== Assignment ==
Copy, word for word, each line of the data below from the first through the line containing "0 <= k < 64 -> Size", and stop there.

───── Records supplied ─────

(** C4 (amended). A ring of capacity [Size] (a power of two) keeps one
    slot free.  In every state reached from the new ring by pushes and
    pops, [LockFreeQueue::push] and [SPSCQueue::try_enqueue] succeed
    exactly when fewer than [Size - 1] elements are queued and report full
    exactly when [Size - 1] are; a refused [push] leaves the ring as it
    is, and a refused [try_enqueue] leaves head, tail, buffer and queued
    elements as they are and only brings the producer's cached copy of
    the head up to date.  Starting from the empty ring with no pops in
    between, [Size - 1] pushes in a row all succeed and the next one
    reports full and leaves the ring exactly as it is. *)
Theorem ring_holds_size_minus_one
        (T : Type) (k Size : Z) (init x : T) (items : list T) :
  0 <= k < 64 -> Size = 2 ^ k -> Z.of_nat (length items) = Size - 1 ->
  (lfq_wf Size (LockFreeQueue.create Size init) /\
   forall q : LockFreeQueue.t T,
      lfq_wf Size q ->
      (fst (LockFreeQueue.push Size q x) = true
       <-> LockFreeQueue.size Size q < Size - 1) /\
      (fst (LockFreeQueue.push Size q x) = false
       <-> LockFreeQueue.size Size q = Size - 1) /\
      (fst (LockFreeQueue.push Size q x) = false ->
       LockFreeQueue.push Size q x = (false, q)) /\
      lfq_wf Size (snd (LockFreeQueue.push Size q x)) /\
      lfq_wf Size (snd (LockFreeQueue.pop Size q))) /\
  (spsc_inv Size (SPSCQueue.create Size init) /\
   forall q : SPSCQueue.t T,
      spsc_inv Size q ->
      (fst (SPSCQueue.try_enqueue Size q x) = true
       <-> SPSCQueue.size Size q < Size - 1) /\
      (fst (SPSCQueue.try_enqueue Size q x) = false
       <-> SPSCQueue.size Size q = Size - 1) /\
      (fst (SPSCQueue.try_enqueue Size q x) = false ->
       let q1 := snd (SPSCQueue.try_enqueue Size q x) in
       SPSCQueue.head_ q1 = SPSCQueue.head_ q /\
       SPSCQueue.tail_ q1 = SPSCQueue.tail_ q /\
       SPSCQueue.buffer_ q1 = SPSCQueue.buffer_ q /\
       SPSCQueue.cached_tail_ q1 = SPSCQueue.cached_tail_ q /\
       SPSCQueue.cached_head_ q1 = SPSCQueue.head_ q /\
       SPSCQueue.size Size q1 = SPSCQueue.size Size q) /\
      spsc_inv Size (snd (SPSCQueue.try_enqueue Size q x)) /\
      spsc_inv Size (snd (SPSCQueue.try_dequeue Size q))) /\
  (let r := LockFreeQueue.push_all Size (LockFreeQueue.create Size init) items in
   fst r = replicate (length items) true /\
   LockFreeQueue.size Size (snd r) = Size - 1 /\
   LockFreeQueue.push Size (snd r) x = (false, snd r)) /\
  (let r := SPSCQueue.enqueue_all Size (SPSCQueue.create Size init) items in
   fst r = replicate (length items) true /\
   SPSCQueue.size Size (snd r) = Size - 1 /\
   SPSCQueue.try_enqueue Size (snd r) x = (false, snd r)).
Proof.
  intros Hk HS Hlen.
  pose proof (Size_bounds k Size Hk HS) as Hbounds.
  split; [|split; [|split]].
  - split; [apply (lfq_create_wf k Size Hk HS)|].
    intros q Hwf.
    pose proof (lfq_size_range k Size Hk HS q Hwf) as Hrange.
    destruct (lfq_push_full k Size Hk HS q x Hwf) as [Hsame Hfull].
    split; [|split; [exact Hfull|split; [|split]]].
    + destruct (fst (LockFreeQueue.push Size q x)) eqn:Hpush.
      * split; [intros _|reflexivity].
        assert (LockFreeQueue.size Size q <> Size - 1)
          by (intros Heq; apply Hfull in Heq; discriminate).
        lia.
      * split; [discriminate|]. intros Hlt.
        assert (LockFreeQueue.size Size q = Size - 1) by now apply Hfull.
        lia.
    + intros Hno. apply Hsame. now apply Hfull.
    + now apply (lfq_push_wf k Size Hk HS).
    + now apply (lfq_pop_wf k Size Hk HS).
  - split; [apply (spsc_inv_create Size Hbounds)|].
    intros q Hinv.
    pose proof (spsc_inv_size_range Size q Hinv) as Hrange.
    destruct (spsc_inv_enqueue Size Hbounds q x Hinv) as (Hroom & Hfull & Hinv1).
    assert (Hcases : SPSCQueue.size Size q < Size - 1 \/ SPSCQueue.size Size q = Size - 1)
      by lia.
    split; [|split; [|split; [|split]]].
    + destruct Hcases as [Hlt|Heq].
      * destruct (Hroom Hlt) as [-> _]. split; [intros _; exact Hlt|reflexivity].
      * rewrite (Hfull Heq). cbn [fst]. split; [discriminate|lia].
    + destruct Hcases as [Hlt|Heq].
      * destruct (Hroom Hlt) as [-> _]. split; [discriminate|lia].
      * rewrite (Hfull Heq). cbn [fst]. split; [intros _; exact Heq|reflexivity].
    + destruct Hcases as [Hlt|Heq].
      * destruct (Hroom Hlt) as [-> _]. discriminate.
      * rewrite (Hfull Heq). intros _. cbv zeta. cbn [snd].
        unfold SPSCQueue.size, SPSCQueue.set_cached_head.
        cbn [SPSCQueue.head_ SPSCQueue.tail_ SPSCQueue.buffer_
             SPSCQueue.cached_head_ SPSCQueue.cached_tail_].
        repeat split; reflexivity.
    + exact Hinv1.
    + now destruct (spsc_inv_dequeue Size Hbounds q Hinv) as (_ & _ & ?).
  - cbv zeta.
    destruct (lfq_push_all_ok (T := T) k Size Hk HS items
                (LockFreeQueue.create Size init)
                (lfq_create_wf k Size Hk HS init)) as (Hoks & Hwf & Hsize).
    { rewrite lfq_create_size. lia. }
    rewrite lfq_create_size in Hsize.
    split; [exact Hoks|]. split; [lia|].
    apply (lfq_push_full k Size Hk HS _ x Hwf). lia.
  - cbv zeta.
    destruct (spsc_enqueue_all_ok (T := T) Size Hbounds items
                (SPSCQueue.create Size init)
                (spsc_create_wf Size Hbounds init)) as (Hoks & Hwf & Hsize).
    { change (SPSCQueue.size Size (SPSCQueue.create Size init)) with 0. lia. }
    change (SPSCQueue.size Size (SPSCQueue.create Size init)) with 0 in Hsize.
    split; [exact Hoks|]. split; [lia|].
    pose proof (spsc_inv_enqueue_all Size Hbounds items _
                  (spsc_inv_create Size Hbounds init)) as Hinv.
    destruct (spsc_inv_enqueue Size Hbounds _ x Hinv) as (_ & Hfull & _).
    rewrite (Hfull ltac:(lia)). f_equal.
    apply spsc_refused_unchanged. now destruct Hwf as (_ & _ & ?).
Qed.

Lemma ring_holds_size_minus_one_witness :
  (0 <= 2 < 64) /\ 4 = 2 ^ 2 /\ Z.of_nat (length [1; 2; 3]) = 4 - 1 /\
  LockFreeQueue.push 4
    (snd (LockFreeQueue.push_all 4 (LockFreeQueue.create 4 0) [1; 2; 3])) 9
  = (false, snd (LockFreeQueue.push_all 4 (LockFreeQueue.create 4 0) [1; 2; 3])) /\
  let q := snd (SPSCQueue.try_dequeue 4
                  (snd (SPSCQueue.enqueue_all 4 (SPSCQueue.create 4 0) [1; 2; 3]))) in
  spsc_inv 4 q /\
  SPSCQueue.cached_head_ q <> SPSCQueue.head_ q /\
  fst (SPSCQueue.try_enqueue 4 q 9) = true.
Proof.
  split; [lia|]. split; [reflexivity|]. split; [reflexivity|].
  destruct (ring_holds_size_minus_one Z 2 4 0 9 [1; 2; 3]
              ltac:(lia) eq_refl eq_refl)
    as (_ & (_ & Hspsc) & (_ & _ & Hrun) & _).
  split; [exact Hrun|]. cbv zeta.
  assert (Hinv : spsc_inv 4
                   (snd (SPSCQueue.try_dequeue 4
                           (snd (SPSCQueue.enqueue_all 4 (SPSCQueue.create 4 0)
                                                       [1; 2; 3]))))).
  { split; [vm_compute; intuition discriminate|].
    split; [vm_compute; intuition discriminate|]. split.
    - exists 1. vm_compute. intuition discriminate.
    - exists 2. vm_compute. intuition discriminate. }
  split; [exact Hinv|]. split; [vm_compute; discriminate|].
  apply (Hspsc _ Hinv). vm_compute. reflexivity.
Defined.

(** ** Quantity *)

(** C8. Quantity is conserved for every submitted order: the quantities
    of the trades it produces and the quantity it leaves [matchOrder] with
    add up to the quantity it came in with; [addOrder] emits just those
    trades and books just that residual. *)
Theorem order_quantity_conserved (b : t) (o : Order) :
  0 <= quantity o < 2 ^ 32 -> uint32_quantities b ->
  exists o1 trades b1,
    matchOrder b o = Some (o1, trades, b1) /\
    traded trades + quantity o1 = quantity o /\
    addOrder b o
    = Some (true, trades, if 0 <? quantity o1 then addToBook b1 o1 else b1).
Proof.
  intros Hq Hb. unfold addOrder.
  destruct (matchOrder_total b o) as [[[o1 ts] b1] Hmatch].
  exists o1, ts, b1. rewrite Hmatch. split; [reflexivity|].
  split; [|reflexivity].
  unfold matchOrder in Hmatch.
  destruct (match_loop (match_fuel b o) b o) as [[[ox tx] bx]|] eqn:Hloop;
    [|discriminate].
  injection Hmatch as <- <- <-.
  now destruct (match_loop_conserves _ _ _ _ _ _ Hloop Hq Hb).
Qed.

Lemma one_ask_book_uint32 : uint32_quantities one_ask_book.
Proof.
  unfold one_ask_book.
  destruct (addOrders (create 10000) [sell 1 10101 30]) as [[ts b]|] eqn:Hrun;
    [|apply uint32_create].
  eapply uint32_addOrders; [|apply uint32_create|exact Hrun].
  repeat constructor; cbn; lia.
Qed.

Lemma order_quantity_conserved_witness :
  (0 <= quantity (buy 2 10101 50) < 2 ^ 32) /\
  uint32_quantities one_ask_book /\
  exists o1 trades b1,
    matchOrder one_ask_book (buy 2 10101 50) = Some (o1, trades, b1) /\
    traded trades + quantity o1 = 50.
Proof.
  split; [cbn; lia|]. split; [exact one_ask_book_uint32|].
  destruct (order_quantity_conserved one_ask_book (buy 2 10101 50)
              ltac:(cbn; lia) one_ask_book_uint32)
    as (o1 & trades & b1 & Hmatch & Hsum & _).
  exists o1, trades, b1. split; [exact Hmatch | exact Hsum].
Defined.

(** ** What addOrder returns *)

(** C10. [addOrder] returns [true] for every order.  When the price of
    the order is outside [base_price_, base_price_ + MAX_PRICE_LEVELS),
    [addToBook] drops the residual: the book is left as [matchOrder] left
    it, with no node linked and no entry made in [order_map_], and the
    result is still [true]. *)
Theorem addOrder_always_true (b : t) (o : Order) :
  0 <= price o < 2 ^ 64 ->
  exists o1 trades b1 b2,
    matchOrder b o = Some (o1, trades, b1) /\
    addOrder b o = Some (true, trades, b2) /\
    (~ on_ladder (price o) -> b2 = b1).
Proof.
  intros Hp. unfold addOrder.
  destruct (matchOrder_total b o) as [[[o1 ts] b1] Hmatch].
  rewrite Hmatch. eexists o1, ts, b1, _.
  split; [reflexivity|]. split; [reflexivity|].
  intros Hout. destruct (0 <? quantity o1); [|reflexivity].
  destruct (matchOrder_order _ _ _ _ _ Hmatch) as (_ & Hprice & _).
  apply addToBook_off_ladder; now rewrite Hprice.
Qed.

Lemma addOrder_always_true_witness :
  (0 <= price (buy 7 50000 10) < 2 ^ 64) /\
  ~ on_ladder (price (buy 7 50000 10)) /\
  exists trades b2,
    addOrder (create 10000) (buy 7 50000 10) = Some (true, trades, b2) /\
    order_map_ b2 !! 7 = None.
Proof.
  split; [cbn; lia|].
  assert (Hout : ~ on_ladder (price (buy 7 50000 10)))
    by (unfold on_ladder, base_price_, MAX_PRICE_LEVELS; cbn; lia).
  split; [exact Hout|].
  destruct (addOrder_always_true (create 10000) (buy 7 50000 10)
              ltac:(cbn; lia))
    as (o1 & trades & b1 & b2 & Hmatch & Hadd & Hdrop).
  exists trades, b2. split; [exact Hadd|].
  rewrite (Hdrop Hout). unfold matchOrder in Hmatch.
  destruct (match_loop _ _ _) as [[[ox tx] bx]|] eqn:Hloop; [|discriminate].
  injection Hmatch as <- <- <-.
  cbn in Hloop. injection Hloop as <- <- <-. reflexivity.
Defined.

(** ** Time priority in OrderBook-Engine *)

(** C6. In OrderBook-Engine a partially filled resting order loses its
    place: with asks A (10) then B (5) resting at 100, a buy of 4 fills A
    partly, and [matchOrder] pops A and pushes it back behind B, so the
    queue reads B, A; a following buy of 5 trades with the younger B and
    leaves A. *)
Theorem engine_partial_fill_requeues_behind :
  Engine.matchOrders Engine.create
    [Engine.mkOrder 1 "SELL" 100 10; Engine.mkOrder 2 "SELL" 100 5;
     Engine.mkOrder 3 "BUY" 100 4]
  = Some ([Engine.mkLine "BUY" 4 100],
          {| Engine.bids := [];
             Engine.asks := [(100, [Engine.mkOrder 2 "SELL" 100 5;
                                    Engine.mkOrder 1 "SELL" 100 6])] |})
  /\
  Engine.matchOrders Engine.create
    [Engine.mkOrder 1 "SELL" 100 10; Engine.mkOrder 2 "SELL" 100 5;
     Engine.mkOrder 3 "BUY" 100 4; Engine.mkOrder 4 "BUY" 100 5]
  = Some ([Engine.mkLine "BUY" 4 100; Engine.mkLine "BUY" 5 100],
          {| Engine.bids := [];
             Engine.asks := [(100, [Engine.mkOrder 1 "SELL" 100 6])] |}).
Proof. split; vm_compute; reflexivity. Qed.

(** ** Scenarios on the map-based book *)

Lemma two_bids_reached :
  match Interview.add_order (Interview.create "X")
                            Interview.BUY Interview.LIMIT 50 10 with
  | Some (_, b1) =>
      Interview.add_order b1 Interview.BUY Interview.LIMIT 50 10
  | None => None
  end = Some (2, two_bids).
Proof. vm_compute. reflexivity. Qed.

Lemma two_bids_wf : book_wf two_bids.
Proof.
  split; [|split].
  - intros [] k lvl c Hin Hc; cbn in Hin.
    + apply list_elem_of_singleton in Hin. injection Hin as -> ->.
      cbn in Hc. apply elem_of_cons in Hc as [->|Hc];
        [|apply list_elem_of_singleton in Hc as ->];
        eexists; (split; [reflexivity|]); now repeat split.
    + now apply not_elem_of_nil in Hin.
  - intros c [o Ho]. cbn in *.
    destruct (decide (c = 1)) as [->|H1]; [lia|].
    destruct (decide (c = 2)) as [->|H2]; [lia|].
    now rewrite !lookup_insert_ne, lookup_empty in Ho by congruence.
  - intros [] k lvl Hin; cbn in Hin.
    + apply list_elem_of_singleton in Hin. now injection Hin as -> ->.
    + now apply not_elem_of_nil in Hin.
Qed.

─────

== Task solution ==
(** C4 (amended). A ring of capacity [Size] (a power of two) keeps one
    slot free.  In every state reached from the new ring by pushes and
    pops, [LockFreeQueue::push] and [SPSCQueue::try_enqueue] succeed
    exactly when fewer than [Size - 1] elements are queued and report full
    exactly when [Size - 1] are; a refused [push] leaves the ring as it
    is, and a refused [try_enqueue] leaves head, tail, buffer and queued
    elements as they are and only brings the producer's cached copy of
    the head up to date.  Starting from the empty ring with no pops in
    between, [Size - 1] pushes in a row all succeed and the next one
    reports full and leaves the ring exactly as it is. *)
Theorem ring_holds_size_minus_one
        (T : Type) (k Size : Z) (init x : T) (items : list T) :
  0 <= k < 64 -> Size = 2 ^ k -> Z.of_nat (length items) = Size - 1 ->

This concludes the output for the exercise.